6. Move a 'CAUTION - WET FLOOR' sign to a carpeted area.

7. Set up a tent in the Camping Department -- and tell other shoppers you're sleeping over invite them in if they bring
pillows from the Bedding Dept.

8. When a clerk asks if they can help you, begin to cry and ask: "Why can't you people just leave me alone?"

9. Look right into the security camera, use it as a mirror and pick your nose.

10. While handling guns in the Hunting Department, ask the clerk if he knows where the antidepressants are.

11. Dart around the store suspiciously, while loudly humming the theme from "Mission Impossible".

12. In the Auto Department, practice your "Madonna look" using different sized funnels.

13. Hide in a clothing rack . . . and when people browse through, say: "PICK ME!!! PICK ME!!!"

14. When an announcement comes over the loudspeaker, assume the fetal position and scream "It's those voices again!"

And last but not least:

15. Go into a fitting room, shut the door and wait a while then yell, HEY !!! "There's no friggin toilet paper in here!" :D

GAR
09-28-2004, 08:52 PM
Originally posted by Ozzy Fudd
14. When an announcement comes over the loudspeaker, assume the fetal position and scream "It's those voices again!"

That one works really good! I've been using #14 on 'em for many many years..

SoCalChelle
10-01-2004, 07:54 PM
Originally posted by Ozzy Fudd
11. Dart around the store suspiciously, while loudly humming the theme from "Mission Impossible".

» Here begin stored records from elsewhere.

(* ===== verification/EdgeFacts.v ===== *)
(** * What surrounds every request

    The client's address cannot be forged past a trusted proxy, so the limit on
    attempts to authenticate holds per client; every answer has the security
    headers, and cross-origin access is for the allowed origins only; the
    counters account for every request. *)
From S2P Require Import Prelude GoStrings GoNumbers GoJson GoJsonDecode GoEncoding GoNetip GoIo Domain Security AuditChain Reconcile PgStore PgFacts.
From S2P Require Import ReconcilePg RateLimit Gateway GatewayFacts Config Http Sessions Api Enrollment App SessionFacts EnrollmentFacts AppTrace AppSample.
From S2P Require Graph.
From Stdlib Require Import Ascii.
Open Scope string_scope.
Open Scope list_scope.

(** ** The client's address *)

Section Client.
Context (c : Config).

(** A hop a proxy of ours added: not an address, or that of a trusted proxy. *)
Definition own_hop (f : string) : Prop := forall a, ParseAddr (trim_space f) = Some a -> trustedProxy c a = true.

Lemma forwarded_client_skips hops rest : Forall own_hop hops -> forall address,
  exists address', forwarded_client c address (hops ++ rest) = forwarded_client c address' rest.
Proof.
  induction 1 as [|f hops Hf _ IH]; intros address; cbn; [by exists address|].
  destruct (ParseAddr (trim_space f)) as [a|] eqn:E; [|apply IH]. rewrite (Hf a E). apply IH.
Qed.

(** The address of the peer, as [clientIP] reads it. *)
Definition peer_address (r : HttpRequest) : option Addr :=
  ParseAddr (trim_cut ["["%char; "]"%char] (default (hr_remote r) (split_host (hr_remote r)))).

(** The request came through a trusted proxy that forwards for [client]: the
    client's address and those of our own proxies come after whatever text the
    client sent. *)
Inductive comes_from (client : Addr) (r : HttpRequest) : Prop :=
| forwarded proxy (forged : option string) text hops :
    peer_address r = Some proxy -> trustedProxy c proxy = true ->
    split_on "," text = hops.1 :: hops.2 -> ParseAddr (trim_space hops.1) = Some client -> trustedProxy c client = false -> Forall own_hop hops.2 ->
    header r "X-Forwarded-For" = match forged with Some f => f +:+ "," +:+ text | None => text end ->
    comes_from client r.

End Client.



(** ** Attempts to authenticate *)

Section Attempts.
Context `{SqlText, Graph.SqlOrder, SqlTimeOrder, RangeOrder, Postgres, Ed25519, Argon2, AesGcm, UnicodeCase, AuditStore}.
Context (c : Config) (started : gotime) (public_key : string -> PublicKey) (json_error : string -> string).

(** The requests the limiter of authentication sees. *)
Definition attempt (r : HttpRequest) : bool :=
  is_post r && (bool_decide (hr_path r = "/api/v1/auth/login") || bool_decide (hr_path r = "/collector/v1/enroll")).

Definition rate_limited (x : option Response) : Prop := exists y, x = Some y /\ rs_status y = 429%Z.

#[export] Instance rate_limited_dec x : Decision (rate_limited x).
Proof.
  destruct x as [y|]; [|by right; intros (? & ? & _)].
  destruct (decide (rs_status y = 429%Z)); [left; by exists y|right; intros (? & [= <-] & ?); done].
Defined.

Lemma login_limiter now rt rc r a : (login c now rt rc r a).1.(ap_auth) = (allow now (clientIP c r) (ap_auth a)).1 /\
  ((allow now (clientIP c r) (ap_auth a)).2 = false -> rate_limited (login c now rt rc r a).2).
Proof.
  unfold login. destruct (allow _ _ _) as [l ok]. cbn [fst snd].
  destruct ok; cbn [negb]; [|split; [done|intros _; by eexists]]. split; [|done].
  repeat case_match; done.
Qed.

Lemma enroll_limiter now drawn r a d : ap_db a = Some d -> (enroll c now drawn r a).1.(ap_auth) = (allow now (clientIP c r) (ap_auth a)).1 /\
  ((allow now (clientIP c r) (ap_auth a)).2 = false -> rate_limited (Some (enroll c now drawn r a).2)).
Proof.
  intros Hd. unfold enroll. rewrite Hd. destruct (allow _ _ _) as [l ok]. cbn [fst snd].
  destruct ok; cbn [negb]; [|split; [done|intros _; by eexists]]. split; [|done].
  repeat case_match; done.
Qed.

Lemma Handler_other i r a a' x : attempt r = false -> Handler c started public_key json_error i r a = (a', x) -> ap_auth a' = ap_auth a.
Proof.
  intros Hno. apply (Handler_rel c started public_key json_error (fun a a' _ => ap_auth a' = ap_auth a)). unfold attempt in Hno.
  split; [done|intros a2 y..].
  - intros Hp Hm. by rewrite Hp, Hm in Hno.
  - intros Hp Hm. by rewrite Hp, Hm in Hno.
  - unfold collectorHeartbeat. intros E. repeat case_match; by simplify_eq.
  - unfold post_snapshot. intros E. repeat case_match; by simplify_eq.
  - unfold guarded. intros _ E. repeat case_match; by simplify_eq.
Qed.

Lemma Handler_login i r a : hr_path r = "/api/v1/auth/login" -> is_post r = true ->
  Handler c started public_key json_error i r a = login c (si_now i) (si_token i) (si_csrf i) r a.
Proof. intros Hp Hm. unfold Handler. rewrite Hp, Hm. done. Qed.

Lemma Handler_enroll i r a : hr_path r = "/collector/v1/enroll" -> is_post r = true ->
  Handler c started public_key json_error i r a = total (enroll c (si_now i) (si_drawn i) r a).
Proof. intros Hp Hm. unfold Handler, with_post. rewrite Hp, Hm. done. Qed.

Lemma serve_limiter i r a a' x d : ap_db a = Some d -> serve c started public_key json_error i r a = (a', x) ->
  if attempt r
  then ap_auth a' = (allow (si_now i) (clientIP c r) (ap_auth a)).1 /\ ((allow (si_now i) (clientIP c r) (ap_auth a)).2 = false -> rate_limited x)
  else ap_auth a' = ap_auth a.
Proof.
  intros Hd. unfold serve, middleware. cbv zeta. fold (identified i r). fold (counted a).
  assert (clientIP c (identified i r) = clientIP c r) as Hip.
  { unfold clientIP. change (hr_remote (identified i r)) with (hr_remote r). by rewrite header_identified. }
  destruct (bool_decide (hr_method _ = "OPTIONS")) eqn:Eo.
  { apply bool_decide_eq_true in Eo. intros E. apply (f_equal fst) in E. cbn in E. subst a'.
    assert (is_post r = false) as Hp by (unfold is_post; change (hr_method r = "OPTIONS") in Eo; by rewrite Eo). unfold attempt. by rewrite Hp. }
  destruct (Handler _ _ _ _ _ _ _) as [a1 x1] eqn:E.
  assert (if attempt r
    then ap_auth a1 = (allow (si_now i) (clientIP c r) (ap_auth a)).1 /\ ((allow (si_now i) (clientIP c r) (ap_auth a)).2 = false -> rate_limited x1)
    else ap_auth a1 = ap_auth a) as Hh.
  { destruct (attempt r) eqn:Ha; [|by apply (Handler_other i (identified i r)) in E].
    unfold attempt in Ha. apply andb_true_iff in Ha as [Hm [Hp%bool_decide_eq_true|Hp%bool_decide_eq_true]%orb_true_iff].
    - rewrite (Handler_login i (identified i r)) in E by done.
      pose proof (login_limiter (si_now i) (si_token i) (si_csrf i) (identified i r) (counted a)) as Hl. rewrite E, Hip in Hl. exact Hl.
    - rewrite (Handler_enroll i (identified i r)) in E by done.
      pose proof (enroll_limiter (si_now i) (si_drawn i) (identified i r) (counted a) d Hd) as Hl. rewrite Hip in Hl. by injection E as <- <-. }
  intros E'. destruct x1 as [y|]; injection E' as <- <-; [|done].
  assert (forall m, ap_auth (if (400 <=? rs_status y)%Z then set_metrics m a1 else a1) = ap_auth a1) as -> by (intros m; by destruct (400 <=? _)%Z).
  destruct (attempt r); [|done]. destruct Hh as [-> Hr]. split; [done|]. intros Hf. destruct (Hr Hf) as (z & [= <-] & Hz). by eexists.
Qed.

(** The attempts of a client that were let through to the credentials within
    the minute from [t] on. *)
Definition let_through (ip : string) (t : gotime) (l : list (Situation * HttpRequest)) (xs : list (option Response)) : list (Situation * HttpRequest * option Response) :=
  filter (fun irx => attempt irx.1.2 = true /\ clientIP c irx.1.2 = ip /\ ~ rate_limited irx.2 /\ (t <= si_now irx.1.1 <= t + minute)%Z) (zip l xs).

Definition call_of (ir : Situation * HttpRequest) : option (gotime * string) :=
  if attempt ir.2 then Some (si_now ir.1, clientIP c ir.2) else None.

Lemma let_through_allowed ip t l : forall a d, ap_db a = Some d ->
  (length (let_through ip t l (serves c started public_key json_error l a).2) <= length (allowed_in ip t minute (answers (ap_auth a) (omap call_of l))))%nat.
Proof.
  induction l as [|[i r] l IH]; intros a d Hd; cbn [serves]; [cbn; lia|].
  destruct (serve _ _ _ _ _ _ _) as [a1 x] eqn:E. pose proof (serve_limiter _ _ _ _ _ _ Hd E) as Hl.
  apply leads_serve in E. unfold leads in E. rewrite Hd in E. destruct (ap_db a1) as [d1|] eqn:Hd1; [|done].
  specialize (IH a1 d1 Hd1). destruct (serves c started public_key json_error l a1) as [a2 xs]. cbn [snd fst] in *.
  unfold let_through in *. cbn [zip zip_with]. rewrite filter_cons. cbn [fst snd]. cbn [omap list_omap]. unfold call_of at 1. cbn [fst snd].
  destruct (attempt r); [destruct Hl as [Ha Hrl]|rewrite <- Hl, decide_False by (by intros [? _]); exact IH].
  cbn [answers]. destruct (allow _ _ _) as [l' ok] eqn:Eal. cbn [fst snd] in *. subst l'. unfold allowed_in in *. rewrite filter_cons. cbn [fst snd].
  destruct (decide (true = true /\ _)) as [(_ & Hip & Hno & Ht)|_].
  - rewrite decide_True by (split_and!; [done| |lia..]; destruct ok; [done|by destruct Hno; auto]). cbn [length]. lia.
  - destruct (decide _); cbn [length]; lia.
Qed.

End Attempts.

Lemma sorted_omap {A B} (f : A -> option B) (R : A -> A -> Prop) (S : B -> B -> Prop) l :
  (forall x y u v, R x y -> f x = Some u -> f y = Some v -> S u v) -> StronglySorted R l -> StronglySorted S (omap f l).
Proof.
  intros Hf. induction 1 as [|x l Hl IH Hall]; cbn; [constructor|]. destruct (f x) as [u|] eqn:Eu; [|done]. constructor; [done|].
  apply Forall_forall. rewrite Forall_forall in Hall. intros v (y & Hy & Ev)%list_elem_of_omap. by eapply Hf; [apply Hall| |].
Qed.

(** C13. Guessing is slow: however the requests to the application are
    interleaved and whatever they claim, of the attempts of one client to sign
    in or to enroll, those not answered with 429 within any minute are at most
    twenty, the limit of ten on either side of a window's end. *)
Theorem authentication_attempts_bounded
    `{SqlText, Graph.SqlOrder, SqlTimeOrder, RangeOrder, Postgres, Ed25519, Argon2, AesGcm, UnicodeCase, AuditStore}
    c started public_key json_error d l ip t (Ht : (minute < t)%Z)
    (Hsort : StronglySorted (fun x y => si_now x.1 <= si_now y.1)%Z l) (Htimes : Forall (fun x => minute < si_now x.1)%Z l) :
  (length (let_through c ip t l (serves c started public_key json_error l (New (Some d))).2) <= 20)%nat.
Proof.
  etransitivity; [by eapply let_through_allowed|]. change (ap_auth (New (Some d))) with (new_limiter 10 minute).
  enough (Z.of_nat (length (allowed_in ip t minute (answers (new_limiter 10 minute) (omap (call_of c) l)))) <= 2 * 10)%Z by lia.
  transitivity (admits t minute 10 minute (window_of (new_limiter 10 minute) ip)).
  - apply allowed_bound; try done.
    + eapply sorted_omap; [|exact Hsort]. intros [i r] [j q] u v. unfold call_of. cbn. intros Hle. repeat case_match; by intros [= <-] [= <-].
    + apply Forall_forall. rewrite Forall_forall in Htimes. intros [now key] ([i r] & Hin & E)%list_elem_of_omap. unfold call_of in E. cbn in E. case_match; [|done].
      injection E as <- <-. specialize (Htimes _ Hin). cbn in *. lia.
  - apply admits_bound; done.
Qed.

(** ** Headers *)

Section Headers.
Context `{SqlText, Graph.SqlOrder, SqlTimeOrder, RangeOrder, Postgres, Ed25519, Argon2, AesGcm, UnicodeCase, AuditStore}.
Context (c : Config) (started : gotime) (public_key : string -> PublicKey) (json_error : string -> string).

(** An answer that sets the type of its content at most. *)
Definition plain (x : Response) : Prop := forall k, k <> "Content-Type" -> rs_headers x !! k = None.

Lemma plain_json status b : plain (answer_with status b).
Proof. intros k Hk. cbn. unfold json_type. by rewrite lookup_singleton_ne. Qed.
(* ===== verification/Tenancy.v ===== *)
(** * Tenants do not see each other

    The answers of the API depend on the rows of the principal's organization
    only ([ApiFacts.v]), and a request that does not act for an organization
    leaves that organization's rows as they are. *)
From S2P Require Import Prelude GoStrings GoNumbers GoJson GoJsonDecode GoEncoding GoIo Domain Security AuditChain Reconcile PgStore PgFacts ReconcilePg.
From S2P Require Import RateLimit Gateway GatewayFacts Config Http Sessions Api ApiFacts Enrollment App SessionFacts EnrollmentFacts AppTrace AppSample.
From S2P Require Graph.
Open Scope string_scope.
Open Scope list_scope.

(** ** Rows of another organization *)

Lemma others_filter {A} (org_of : A -> string) org org' (t t' : gmap string A) : same_others org_of org' t t' -> org <> org' ->
  filter (fun kr => org_of kr.2 = org) t = filter (fun kr => org_of kr.2 = org) t'.
Proof.
  intros Hs Hne. apply map_eq. intros k. apply option_eq. intros r. rewrite !map_lookup_filter_Some. cbn.
  split; intros [Hk Ho]; (split; [|done]); apply (Hs k r); congruence.
Qed.

#[export] Instance same_tenant_preorder org : PreOrder (same_tenant org).
Proof.
  split.
  - intros d. by split.
  - intros d1 d2 d3 [A1 B1 C1 D1 E1 F1 G1 K1] [A2 B2 C2 D2 E2 F2 G2 K2]. split; try congruence.
    intros id a Hid Ho. rewrite (K1 id a Hid Ho). apply (K2 id a); [|done].
    assert (filter (fun kr => pa_org kr.2 = org) (d_assets (gd_inventory (ad_gateway d2))) !! id = Some a) as Hf
      by (rewrite <- A1; by apply map_lookup_filter_Some).
    by apply map_lookup_filter_Some in Hf as [? _].
Qed.

Lemma same_tenant_sessions org d d' : ad_findings d' = ad_findings d -> ad_criticality d' = ad_criticality d -> ad_gateway d' = ad_gateway d ->
  same_tenant org d d'.
Proof. intros E1 E2 E3. split; by rewrite ?E1, ?E2, ?E3. Qed.

Section Requests.
Context `{SqlText, Graph.SqlOrder, SqlTimeOrder, RangeOrder, Postgres, Ed25519, Argon2, AesGcm, UnicodeCase, AuditStore}.
Context (c : Config) (started : gotime) (public_key : string -> PublicKey) (json_error : string -> string).

(** A request acts for an organization when it enrolls with a token of it, or
    carries a credential of one of its collectors. *)
Definition acts_for (org : string) (i : Situation) (r : HttpRequest) (a : App) : Prop :=
  exists d, ap_db a = Some d /\
    ((exists f k t, decode (hr_body r) (Z.shiftl 64 10) zero_enroll (dec_struct true enroll_fields) = Ok f /\
        find_row (usable_token (si_now i) (ef_token f)) (ad_tokens d) = Some (k, t) /\ to_org t = org) \/
     exists id pub, live_credential public_key (ad_gateway d) (si_now i) (header r "Authorization") id org pub).

Definition keeps_tenant (org : string) (a a' : App) : Prop :=
  match ap_db a, ap_db a' with Some d, Some d' => same_tenant org d d' | None, None => True | _, _ => False end.

Lemma keeps_login org now rt rc r a a' response : login c now rt rc r a = (a', response) -> keeps_tenant org a a'.
Proof.
  intros Hl. unfold keeps_tenant. destruct (ap_db a) as [d|] eqn:Hd; [|by destruct (login_no_database _ _ _ _ _ _ _ _ Hl Hd) as [-> _]].
  destruct (login_cases _ _ _ _ _ _ _ _ _ Hl Hd) as [(d1 & (p & _ & ->) & -> & _)|
    (f & id & u & d1 & token & csrf & d' & x & _ & -> & _ & _ & _ & (p & _ & ->) & _ & (_ & -> & _))]; by apply same_tenant_sessions.
Qed.

Lemma keeps_guarded org i r a a' response : guarded c json_error i r a = (a', response) -> keeps_tenant org a a'.
Proof.
  intros Hg. unfold keeps_tenant. apply guarded_cases in Hg as [[-> _]|(d & s & Hd & _ & [(-> & _)|(_ & _ & ->)])].
  - by destruct (ap_db a).
  - by rewrite Hd.
  - rewrite Hd. by apply same_tenant_sessions.
Qed.

Lemma keeps_enroll org i r a a' response : ~ acts_for org i r a -> enroll c (si_now i) (si_drawn i) r a = (a', response) -> keeps_tenant org a a'.
Proof.
  intros Hno He. unfold keeps_tenant. destruct (ap_db a) as [d|] eqn:Hd; [|by destruct (enroll_no_database _ _ _ _ _ _ _ He Hd) as [-> _]].
  destruct (enroll_cases _ _ _ _ _ _ _ _ He Hd) as [[-> _]|(f & raw & d' & collector & connector & credential & org' & _ & Hf & _ & _ & -> & Hen & _)]; [done|].
  destruct Hen as [(k & t & Hfind & Horg & _) _ (Hc & Ec) _ (Hn & En) ->].
  assert (org <> org') as Hne. { intros ->. apply Hno. exists d. split; [done|]. left. by exists f, k, t. }
  split; try done; cbn.
  - eapply others_filter; [|exact Hne]. rewrite En. apply same_others_insert; [by left|done].
  - eapply others_filter; [|exact Hne]. rewrite Ec. apply same_others_insert; [by left|done].
Qed.

Lemma keeps_heartbeat org i r a a' response : ~ acts_for org i r a -> collectorHeartbeat public_key (si_now i) r a = (a', response) -> keeps_tenant org a a'.
Proof.
  intros Hno. unfold collectorHeartbeat, request_principal, keeps_tenant. destruct (ap_db a) as [d|] eqn:Hd; cbn; [|intros [= <- _]; by rewrite Hd].
  destruct (collectorPrincipal _ _ _ _) as [[[id org'] pub]|] eqn:Ep; cbn; [|intros [= <- _]; by rewrite Hd].
  assert (org <> org') as Hne. { intros ->. apply Hno. exists d. split; [done|]. right. exists id, pub. by apply collectorPrincipal_live. }
  destruct (decode _ _ _ _) as [f|[status code]]; [|intros [= <- _]; by rewrite Hd].
  intros [= <- _]. cbn. split; try done; cbn. eapply others_filter; [|exact Hne].
  intros k o Ho. rewrite map_lookup_imap. destruct (gd_collectors (ad_gateway d) !! k) as [o'|]; cbn; [|done].
  assert (forall x, beat (si_now i) id org' f k x = if bool_decide (k = id) && bool_decide (co_org x = org') then beat (si_now i) id org' f k x else x) as E
    by (intros x; unfold beat; by destruct (_ && _)).
  rewrite E. destruct (bool_decide (k = id) && bool_decide (co_org o' = org')) eqn:Eb; [|done].
  apply both_true in Eb as [_ Eo]. assert (co_org (beat (si_now i) id org' f k o') = org') as Eb by (unfold beat; by destruct (_ && _)).
  split; intros [= <-]; congruence.
Qed.

Lemma append_others org clock rows e rows' : Append clock rows e = Ok rows' -> ev_org e <> org ->
  filter (fun e => ev_org e = org) rows = filter (fun e => ev_org e = org) rows'.
Proof.
  unfold Append. destruct (_ || _); [done|]. destruct (bool_decide _); [done|]. intros [= <-] Hne.
  rewrite filter_app. rewrite (filter_cons_False _ _ []); [by rewrite app_nil_r|]. by destruct (time_is_zero _).
Qed.

Lemma keeps_snapshot org i r a a' response : ~ acts_for org i r a ->
  post_snapshot c public_key (si_now i) (si_audit i) r a = (a', response) -> keeps_tenant org a a'.
Proof.
  intros Hno. unfold post_snapshot, keeps_tenant. destruct (ap_db a) as [d|] eqn:Hd; cbn; [|intros [= <- _]; by rewrite Hd].
  destruct (collectorSnapshot _ _ _ _ _ _ _ _) as [[g l] answer] eqn:E. intros [= <- _]. cbn.
  apply collectorSnapshot_cases in E as [[-> _]|(s & sum & _ & (pub & Hlive & _) & _ & Hi)]; [by destruct d|].
  assert (s_org s <> org) as Hne. { intros <-. apply Hno. exists d. split; [done|]. right. by exists (s_collector s), pub. }
  apply ingest_cases in Hi as [[-> _]|(_ & _ & sum' & inventory & audit & Happly & Haudit & _ & ->)]; [by destruct d|].
  apply ApplyPostgres_tenant in Happly as [Hassets _ _ _ _ _ Hrel _ _ Hchanges _].
  split; try done; cbn; try (eapply others_filter; [eassumption|congruence]). eapply append_others; [exact Haudit|done].
Qed.

(** Requests leave alone the tenants they do not act for. *)
Lemma keeps_serve org i r a a' response : ~ acts_for org i r a -> serve c started public_key json_error i r a = (a', response) -> keeps_tenant org a a'.
Proof.
  intros Hno. assert (~ acts_for org i (identified i r) (counted a)) as Hno'.
  { intros (d & Hd & Hacts). apply Hno. exists d. split; [done|]. by rewrite header_identified in Hacts. }
  apply (serve_rel c started public_key json_error
    (fun d d' => match d, d' with Some d, Some d' => same_tenant org d d' | None, None => True | _, _ => False end)).
  { by destruct (ap_db a). }
  split; [intros x _; by destruct (ap_db _)|intros a2 x..]; [intros _ _; apply keeps_login|intros _ _; by apply keeps_enroll|by apply keeps_heartbeat|by apply keeps_snapshot|intros _; apply keeps_guarded].
Qed.

(** None of the requests acts for the organization when it comes. *)
Fixpoint foreign (org : string) (l : list (Situation * HttpRequest)) (a : App) : Prop :=
  match l with
  | [] => True
  | (i, r) :: l' => ~ acts_for org i r a /\ foreign org l' (serve c started public_key json_error i r a).1
  end.

Lemma foreign_keeps org l a : foreign org l a -> keeps_tenant org a (serves c started public_key json_error l a).1.
Proof.
  revert a. induction l as [|[i r] l IH]; intros a; cbn [foreign serves fst]; [intros _; unfold keeps_tenant; by destruct (ap_db a)|].
  destruct (serve _ _ _ _ _ _ _) as [a1 response] eqn:E. intros [Hno Hl]. apply keeps_serve with (org := org) in E; [|done].
  specialize (IH a1 Hl). destruct (serves _ _ _ _ _ _) as [a2 responses]. cbn [fst] in *. unfold keeps_tenant in *.
  destruct (ap_db a), (ap_db a1), (ap_db a2); try done. by etransitivity.
Qed.

End Requests.

(** C6. Tenants do not interfere: what the API answers a principal depends
    on the rows of their own organization only. If a request of theirs passes
    the guard on two states of the application that hold the same rows of the
    organization, it is answered alike, whatever the rows of the others; and
    requests by anybody that do not act for the organization, that is, do not
    enroll with its token nor carry a credential of its collectors, leave all
    it holds, and so all it is answered, as it was. *)
Theorem tenants_do_not_interfere
    `{SqlText, Graph.SqlOrder, SqlTimeOrder, RangeOrder, Postgres, Ed25519, Argon2, AesGcm, UnicodeCase, AuditStore}
    c started public_key json_error i r a1 a2 d1 d2 p (Hsession1 : session c (si_now i) r a1 = inr (d1, p))
    (Hsession2 : session c (si_now i) r a2 = inr (d2, p))
    (Hsame : same_tenant (pr_organization p) d1 d2 \/
      exists l, a2 = (serves c started public_key json_error l a1).1 /\ foreign c started public_key json_error (pr_organization p) l a1) :
  same_tenant (pr_organization p) d1 d2 /\ (guarded c json_error i r a1).2 = (guarded c json_error i r a2).2.
Proof.
  assert (same_tenant (pr_organization p) d1 d2) as Htenant.
  { destruct Hsame as [?|(l & -> & Hl)]; [done|]. apply foreign_keeps in Hl. unfold keeps_tenant in Hl.
    apply session_authentic in Hsession1 as [Hd1 _], Hsession2 as [Hd2 _]. by rewrite Hd1, Hd2 in Hl. }
  split; [done|]. unfold guarded. rewrite Hsession1, Hsession2, (api_tenant c json_error _ _ _ Htenant p r eq_refl).
  by destruct (api _ _ _ _ _).
Qed.

Lemma other_is_foreign i a : (gd_collectors ∘ ad_gateway <$> ap_db a) = Some (gd_collectors sample_gateway) ->
  ~ acts_for column_key "acme" i other_request a.
Proof.
  intros Hg (d & Hd & [(f & k & t & Hf & _)|(id & pub & k & row & o & _ & _ & _ & _ & _ & Ho & _ & Horg & _)]).
  - assert (match decode (hr_body other_request) (Z.shiftl 64 10) zero_enroll (dec_struct true enroll_fields) with Ok _ => false | Err _ => true end = true)
      as Hno by (vm_compute; reflexivity). by rewrite Hf in Hno.
  - rewrite Hd in Hg. injection Hg as Hg. cbn in Hg. rewrite Hg in Ho. cbn [gd_collectors sample_gateway] in Ho.
    apply lookup_singleton_Some in Ho as [_ <-]. discriminate Horg.
Qed.

Lemma tenants_do_not_interfere_witness :
  let a1 := (run (situation sample_now) login_request sample_app).1 in
  let a2 := (serves sample_config 0 column_key id [(situation (sample_now + nano), other_request)] a1).1 in
  let i := situation (sample_now + hour) in
  (d_assets ∘ gd_inventory ∘ ad_gateway <$> ap_db a1) <> (d_assets ∘ gd_inventory ∘ ad_gateway <$> ap_db a2) /\
  (guarded sample_config id i (get "/api/v1/assets") a1).2 = (guarded sample_config id i (get "/api/v1/assets") a2).2.
Proof.
  intros a1 a2 i. split.
  - assert ((size ∘ d_assets ∘ gd_inventory ∘ ad_gateway <$> ap_db a1) = Some 0%nat) as H1 by (vm_compute; reflexivity).
    assert ((size ∘ d_assets ∘ gd_inventory ∘ ad_gateway <$> ap_db a2) = Some 1%nat) as H2 by (vm_compute; reflexivity).
    clearbody a1 a2. destruct (ap_db a1), (ap_db a2); try discriminate. cbn in *. congruence.
  - set (q := {| pr_user := "alice"; pr_organization := "acme"; pr_permissions := {["asset.read"]};
      pr_csrf := KeyedTokenHash (SessionSecret sample_config) alice_csrf |}).
    assert (match session sample_config (si_now i) (get "/api/v1/assets") a1 with inr (_, p) => Some p | inl _ => None end = Some q) as H1 by (vm_compute; reflexivity).
    assert (match session sample_config (si_now i) (get "/api/v1/assets") a2 with inr (_, p) => Some p | inl _ => None end = Some q) as H2 by (vm_compute; reflexivity).
    assert ((gd_collectors ∘ ad_gateway <$> ap_db a1) = Some (gd_collectors sample_gateway)) as Hg by (vm_compute; reflexivity).
    destruct (session sample_config (si_now i) (get "/api/v1/assets") a1) as [?|[d1 p]] eqn:E1; [discriminate H1|].
    destruct (session sample_config (si_now i) (get "/api/v1/assets") a2) as [?|[d2 p']] eqn:E2; [discriminate H2|].
    injection H1 as ->. injection H2 as ->.
    apply (tenants_do_not_interfere sample_config 0 column_key id i (get "/api/v1/assets") a1 a2 d1 d2 q E1 E2).
    right. exists [(situation (sample_now + nano), other_request)]. split; [reflexivity|].
    split; [|exact I]. by apply other_is_foreign.
Defined.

*might have to try this one*

smaz
10-01-2004, 08:48 PM
Originally posted by Ozzy Fudd
How to Occupy Your Time at Wal*Mart

13. Hide in a clothing rack . . . and when people browse through, say: "PICK ME!!! PICK ME!!!"



Similar thing:
We went to a museum for a schoool trip and they had a walkthrough submarine-type area, it had a couple of beds like ones in subs, with one that you could lie in (I don't think you were supposed to) but it had curtains over it, that moved left and right away from each other. There was a narrowish walkway past the bed, and my friend hid in there, closed the curtains and then when someone opened them or walked past he scared the hell outta them. We tried to get a teacher to walk past so he'd get in shit, but they didn't........

rustoffa
10-01-2004, 09:32 PM
10. While handling guns in the Hunting Department, ask the clerk if he knows where the antidepressants are.


Then immediately grab a box of "00" shells off the pyramid display behind you and ask if these 'ell work in whatever you're gawking at.....opening the box while shaking uncontrollably.